Quelques journaux ont donné une explication très nette et très exacte de la conduite du maréchal Soult dans l’affaire d’Alger. Il est très vrai que le maréchal Soult songeait uniquement à placer à la tête du gouvernement d’Alger, en qualité de gouverneur civil, son fils, le marquis de Dalmatie, et qu’il ne cherchait qu’à créer des obstacles aux autres candidats, lorsqu’il appuyait le maréchal Molitor, dont le roi combattait secrètement la nomination, ce que le maréchal Soult savait mieux que personne. Ce n’est qu’un peu tard, et après la retraite du maréchal Soult, que cette découverte fut faite au ministère qui en a tressailli de joie. On nous assure que c’est un des anciens collègues du maréchal, qui a dicté lui-même à un écrivain de l’opposition la note qui a paru dans plusieurs journaux à ce sujet, note où l’on s’attache surtout à prouver que le maréchal Soult était bien loin d’avoir à cœur les intérêts de l’armée, comme le supposaient quelques belles ames. Les intérêts qui ont occupé constamment, exclusivement le maréchal Soult, ce sont les siens propres ; sa vie est une suite de dévoûmens à cette sainte cause, la seule qu’il n’ait jamais trahie et qu’il ne trahira jamais.
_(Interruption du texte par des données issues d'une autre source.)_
(* ===== verification/Observe.v ===== *)
(** * internal/controller: observing the sites

    The reconciler's fields, and the functions that turn the answers of the
    API servers and of the optional PostgreSQL probe into observations. *)

From S2P Require Import Prelude GoStd Api External FakeKube Operator Fixtures.
From S2P Require Import Postgres Health Promotion RemoteClient Decision.

(** HAClusterReconciler: the local client, whether a Recorder is set, and the
    injected prober (nil outside tests). The client cache, the failure counters
    and the recorded events are fields of [opstate]. *)
Record HAClusterReconciler `{Extern} : Type := mkReconciler {
  r_Client : client;
  r_hasRecorder : bool;
  r_PostgresProber : option Prober
}.
Arguments mkReconciler {_} _ _ _.

Definition appendReason (existing extra : string) : string :=
  if bool_decide (existing = "") then extra else Join [existing; extra] "; ".

Definition setReason (reason : string) (o : siteObservation) : siteObservation :=
  mkObs (o_name o) (o_reachable o) (o_primary o) (o_ready o) (o_phase o) reason
    (o_timelineID o) (o_lsnKnown o) (o_lsn o) (o_lsnValue o) (o_lagSeconds o).

Definition setWAL (res : Result) (o : siteObservation) : siteObservation :=
  mkObs (o_name o) (o_reachable o) (o_primary o) (o_ready o) (o_phase o) (o_reason o)
    (o_timelineID o) true (res_LSN res) (res_LSNValue res) (res_LagSeconds res).

(** [siteObservation{name: ..., reason: ...}] *)
Definition unreachableObs (name reason : string) : siteObservation :=
  mkObs name false false false "" reason 0 false "" 0 None.

(** What the reconciler relies on of an injected prober: it talks to the
    database, neither panics nor writes to an API server, and has no access to
    the reconciler's clients. *)
Class ProberLaws `{Extern} (p : Prober) : Prop := {
  prober_quiet cfg : isQuiet (p cfg) (fun _ => True);
  prober_clients cfg : keepsClients (p cfg)
}.

#[export] Instance SQLProber_laws `{Extern} : ProberLaws SQLProber_Probe.
Proof.
  split; intros cfg; unfold SQLProber_Probe.
  - quiet_step. destruct a as [conn|e]; [|by quiet_step]. do 2 quiet_step. by quiet_step.
  - keeps_clients.
Qed.

Definition reconcilerOk `{Extern} (r : HAClusterReconciler) : Prop :=
  match r_PostgresProber r with Some p => ProberLaws p | None => True end.

Section observe.
Context `{Extern}.

Definition secretValue (cli : client) (namespace : string) (sel : SecretKeySelector)
    : M (result string) :=
  if bool_decide (sel_Name sel = "") || bool_decide (sel_Key sel = "")
  then mret (Err (ErrorString "secret name and key are required"))
  else
    r ← getSecret cli (NN namespace (sel_Name sel));
    match r with
    | Err e => mret (Err (Wrap ("get secret " +:+ namespace +:+ "/" +:+ sel_Name sel) e))
    | Ok secret =>
        match sec_Data secret ≫= lookup (sel_Key sel) with
        | None => mret (Err (ErrorString ("secret " +:+ namespace +:+ "/" +:+ sel_Name sel
                    +:+ " has no key " +:+ Quote (sel_Key sel))))
        | Some value => mret (Ok value)
        end
    end.

Definition postgresProbeConfig (cli : client) (namespace replicationEndpoint : string)
    (spec : PostgresProbe) : M (result Config) :=
  let endpoint :=
    if bool_decide (pp_Endpoint spec = "") then replicationEndpoint else pp_Endpoint spec in
  if bool_decide (endpoint = "") then mret (Err (ErrorString "endpoint is empty"))
  else
    ru ← secretValue cli namespace (pp_UserSecretRef spec);
    match ru with
    | Err e => mret (Err (Wrap "read user secret" e))
    | Ok user =>
        rp ← secretValue cli namespace (pp_PasswordSecretRef spec);
        match rp with
        | Err e => mret (Err (Wrap "read password secret" e))
        | Ok password =>
            mret (Ok (mkConfig endpoint (pp_Port spec) (pp_Database spec) user password
                        (pp_SSLMode spec)))
        end
    end.

Definition probePostgres (r : HAClusterReconciler) (obs : siteObservation) (cli : client)
    (ref : ClusterRef) (replicationEndpoint : string) (spec : option PostgresProbe)
    : M siteObservation :=
  match spec with
  | None => mret obs
  | Some spec =>
      if negb (o_reachable obs) || negb (o_ready obs) then mret obs
      else
        rc ← postgresProbeConfig cli (cr_Namespace ref) replicationEndpoint spec;
        match rc with
        | Err e =>
            mret (setReason (appendReason (o_reason obs)
                               ("postgres probe skipped: " +:+ Error e)) obs)
        | Ok cfg =>
            got ← default SQLProber_Probe (r_PostgresProber r) cfg;
            match got with
            | Err e =>
                mret (setReason (appendReason (o_reason obs)
                                   ("postgres probe failed: " +:+ Error e)) obs)
            | Ok res => mret (setWAL res obs)
            end
        end
  end.

Definition observePrimary (r : HAClusterReconciler) (ha : HACluster) : M siteObservation :=
  let p := spec_Primary (ha_Spec ha) in
  let ref := NN (cr_Namespace (ps_ClusterRef p)) (cr_Name (ps_ClusterRef p)) in
  h ← Probe (r_Client r) ref;
  probePostgres r (siteObsFromHealth (ps_Name p) h) (r_Client r) (ps_ClusterRef p)
    (ps_ReplicationEndpoint p) (ps_PostgresProbe p).

Definition observeReplica (r : HAClusterReconciler) (ha : HACluster) (rep : ReplicaSite)
    : M siteObservation :=
  rc ← GetOrCreate (r_Client r) (ha_Namespace ha) (rs_KubeconfigSecretRef rep);
  match rc with
  | Err e => mret (unreachableObs (rs_Name rep) ("kubeconfig load failed: " +:+ Error e))
  | Ok cli =>
      let ref := NN (cr_Namespace (rs_ClusterRef rep)) (cr_Name (rs_ClusterRef rep)) in
      h ← Probe cli ref;
      probePostgres r (siteObsFromHealth (rs_Name rep) h) cli (rs_ClusterRef rep)
        (rs_ReplicationEndpoint rep) (rs_PostgresProbe rep)
  end.

(** The loop of Reconcile over ha.Spec.Replicas. *)
Fixpoint observeReplicas (r : HAClusterReconciler) (ha : HACluster) (reps : list ReplicaSite)
    : M (list siteObservation) :=
  match reps with
  | [] => mret []
  | rep :: rest =>
      o ← observeReplica r ha rep;
      os ← observeReplicas r ha rest;
      mret (o :: os)
  end.

(** ** Observation is read-only *)

(** The role of a site: what an observation says apart from its WAL position
    and its message. *)
Definition sameRole (o o' : siteObservation) : Prop :=
  o_name o' = o_name o /\ o_reachable o' = o_reachable o /\ o_primary o' = o_primary o /\
  o_ready o' = o_ready o /\ o_phase o' = o_phase o /\ o_timelineID o' = o_timelineID o.

Lemma secretValue_quiet cli ns sel : isQuiet (secretValue cli ns sel) (fun _ => True).
Proof.
  unfold secretValue. destruct (_ || _); [by apply isQuiet_ret|].
  quiet_step. destruct a as [sec|e]; [|by quiet_step].
  destruct (sec_Data sec ≫= lookup (sel_Key sel)); by apply isQuiet_ret.
Qed.

Lemma postgresProbeConfig_quiet cli ns ep spec :
  isQuiet (postgresProbeConfig cli ns ep spec) (fun _ => True).
Proof.
  unfold postgresProbeConfig. case_bool_decide; [by apply isQuiet_ret|].
  all: eapply isQuiet_bind; [apply secretValue_quiet|]; intros [u|e] _; [|by apply isQuiet_ret];
    eapply isQuiet_bind; [apply secretValue_quiet|]; intros [p|e] _; by apply isQuiet_ret.
Qed.

Lemma probePostgres_quiet r obs cli ref ep spec :
  reconcilerOk r -> isQuiet (probePostgres r obs cli ref ep spec) (sameRole obs).
Proof.
  intros Hr. unfold probePostgres. destruct spec as [spec|]; [|by apply isQuiet_ret].
  destruct (_ || _); [by apply isQuiet_ret|].
  eapply isQuiet_bind; [apply postgresProbeConfig_quiet|]. intros [cfg|e] _; [|by apply isQuiet_ret].
  eapply (isQuiet_bind _ _ (fun _ => True)).
  - unfold reconcilerOk in Hr. destruct (r_PostgresProber r); simpl; apply prober_quiet.
  - intros [res|e] _; by apply isQuiet_ret.
Qed.

Lemma Probe_quiet cli ref : isQuiet (Probe cli ref) (fun _ => True).
Proof.
  unfold Probe. quiet_step. destruct a; by quiet_step.
Qed.

Lemma GetOrCreate_quiet hub ns ref : isQuiet (GetOrCreate hub ns ref) (fun _ => True).
Proof.
  intros s. destruct (GetOrCreate_run hub ns ref s) as (t & r & upd & w & E & Hx & Hr).
  exists t. rewrite E. simpl. split_and!; [done|done|]. exists r. split_and!; [done|done|].
  split; [|done..]. inversion Hr; subst; repeat constructor.
  match goal with D : _ \/ _ |- _ => destruct D as [[-> _]|(? & ? & ->)] end; repeat constructor.
Qed.

Lemma observePrimary_quiet r ha :
  reconcilerOk r ->
  isQuiet (observePrimary r ha) (fun o => o_name o = ps_Name (spec_Primary (ha_Spec ha))).
Proof.
  intros Hr. unfold observePrimary. eapply isQuiet_bind; [apply Probe_quiet|]. intros h _.
  eapply isQuiet_mono; [by apply probePostgres_quiet|]. by intros o (-> & _).
Qed.

Lemma observeReplica_quiet r ha rep :
  reconcilerOk r -> isQuiet (observeReplica r ha rep) (fun o => o_name o = rs_Name rep).
Proof.
  intros Hr. unfold observeReplica. eapply isQuiet_bind; [apply GetOrCreate_quiet|].
  intros [cli|e] _; [|by apply isQuiet_ret].
  eapply isQuiet_bind; [apply Probe_quiet|]. intros h _.
  eapply isQuiet_mono; [by apply probePostgres_quiet|]. by intros o (-> & _).
Qed.

Lemma observeReplicas_quiet r ha reps :
  reconcilerOk r ->
  isQuiet (observeReplicas r ha reps) (fun os => o_name <$> os = rs_Name <$> reps).
Proof.
  intros Hr. induction reps as [|rep reps IH]; simpl; [by apply isQuiet_ret|].
  eapply isQuiet_bind; [by apply observeReplica_quiet|]. intros o Ho.
  eapply isQuiet_bind; [apply IH|]. intros os Hos. apply isQuiet_ret.
  rewrite !fmap_cons. by rewrite Ho, Hos.
Qed.

(** C33. Observing the sites is safe to do at any time: whatever the
    environment answers, observing the declared primary and then every replica
    never panics, makes no write to any API server, leaves the failure
    counters, the events and the metrics alone, and yields one observation per
    site of the spec, under its name and in spec order. *)
Theorem observe_sites_read_only r ha s :
  reconcilerOk r ->
  wpt (p ← observePrimary r ha; os ← observeReplicas r ha (spec_Replicas (ha_Spec ha));
       mret (p :: os)) (fun o s' t =>
    exists obs, o = Val obs /\ (o_name <$> obs) = siteNames ha /\ quiet s s' t) s.
Proof.
  intros Hr. apply (isQuiet_bind _ _ (fun o => o_name o = ps_Name (spec_Primary (ha_Spec ha))));
    [by apply observePrimary_quiet|]. intros p Hp.
  eapply isQuiet_bind; [by apply observeReplicas_quiet|]. intros os Hos. apply isQuiet_ret.
  unfold siteNames. by rewrite fmap_cons, Hp, Hos.
Qed.

(** An observation agrees with a Cluster object that was read. *)
Definition observedFrom (u : json) (o : siteObservation) : Prop :=
  o_primary o = sh_Primary (parseCluster u) /\ o_ready o = sh_Ready (parseCluster u) /\
  o_phase o = sh_Phase (parseCluster u) /\ o_timelineID o = sh_TimelineID (parseCluster u).

Definition siteKey (ref : ClusterRef) : NamespacedName := NN (cr_Namespace ref) (cr_Name ref).

Lemma Probe_trace cli ref s :
  wpt (Probe cli ref) (fun o _ t => exists h, o = Val h /\
    ((exists u, t = [CGetCluster cli ref (Ok u)] /\ h = setReachable (parseCluster u)) \/
     (exists e, t = [CGetCluster cli ref (Err e)] /\
        sh_Reachable h = false /\ sh_Primary h = false /\ sh_Ready h = false))) s.
Proof.
  eapply wpt_talks; [apply Probe_talks|]. intros t h w' (r & -> & Hr) _. exists h. split; [done|].
  destruct r as [u|e]; [left; by exists u|right; exists e]. by destruct Hr as (? & ? & ? & _).
Qed.

(** The tail shared by observePrimary and observeReplica. *)
Lemma probe_site_faithful r cli ref ep spec name s :
  reconcilerOk r ->
  wpt (h ← Probe cli (siteKey ref);
       probePostgres r (siteObsFromHealth name h) cli ref ep spec) (fun o s' t =>
    exists obs, o = Val obs /\ o_name obs = name /\
      if o_reachable obs
      then exists u, CGetCluster cli (siteKey ref) (Ok u) ∈ t /\ observedFrom u obs
      else o_primary obs = false /\ o_ready obs = false) s.
Proof.
  intros Hr. apply wpt_bind. eapply wpt_mono; [apply Probe_trace|].
  intros o s1 t1 (h & -> & Hh). eapply wpt_mono; [by apply probePostgres_quiet|].
  intros o s2 t2 (obs & -> & (Hn & Hre & Hp & Hy & Hph & Htl) & _).
  exists obs. split_and!; [done|done|]. rewrite Hre.
  destruct Hh as [(u & -> & ->)|(e & -> & Hs & Hsp & Hsr)].
  - simpl. exists u. split; [by constructor|]. by split_and!.
  - simpl in *. rewrite Hs. split; congruence.
Qed.

End observe.

Definition sampleReconciler : @HAClusterReconciler fakeExtern := mkReconciler (site "local") true None.

Lemma observe_sites_read_only_witness :
  wpt (p ← observePrimary sampleReconciler (sampleHA "Manual" "");
       os ← observeReplicas sampleReconciler (sampleHA "Manual" "")
              (spec_Replicas (ha_Spec (sampleHA "Manual" "")));
       mret (p :: os)) (fun o s' t =>
    exists obs, o = Val obs /\ (o_name <$> obs) = ["a"; "b"; "c"] /\
      quiet (fakeState twoSites) s' t) (fakeState twoSites).
Proof. exact (observe_sites_read_only sampleReconciler (sampleHA "Manual" "") (fakeState twoSites) I). Defined.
On continuera donc de menacer le pays par le moyen de l’armée, comme on faisait du temps du maréchal Soult, mais pour l’armée on se relâchera un peu de la rigueur avec laquelle on la tenait en bride. Le choix du maréchal Gérard est fort bien approprié à ce système. D’un naturel conciliateur et bienveillant, le maréchal Gérard volera toujours, dans les limites de la justice, pour les mesures de douceur et d’accommodement, et en même temps, on compte sur la faiblesse de son caractère, pour l’entraîner malgré lui, quand on sera décidé à porter de rudes coups.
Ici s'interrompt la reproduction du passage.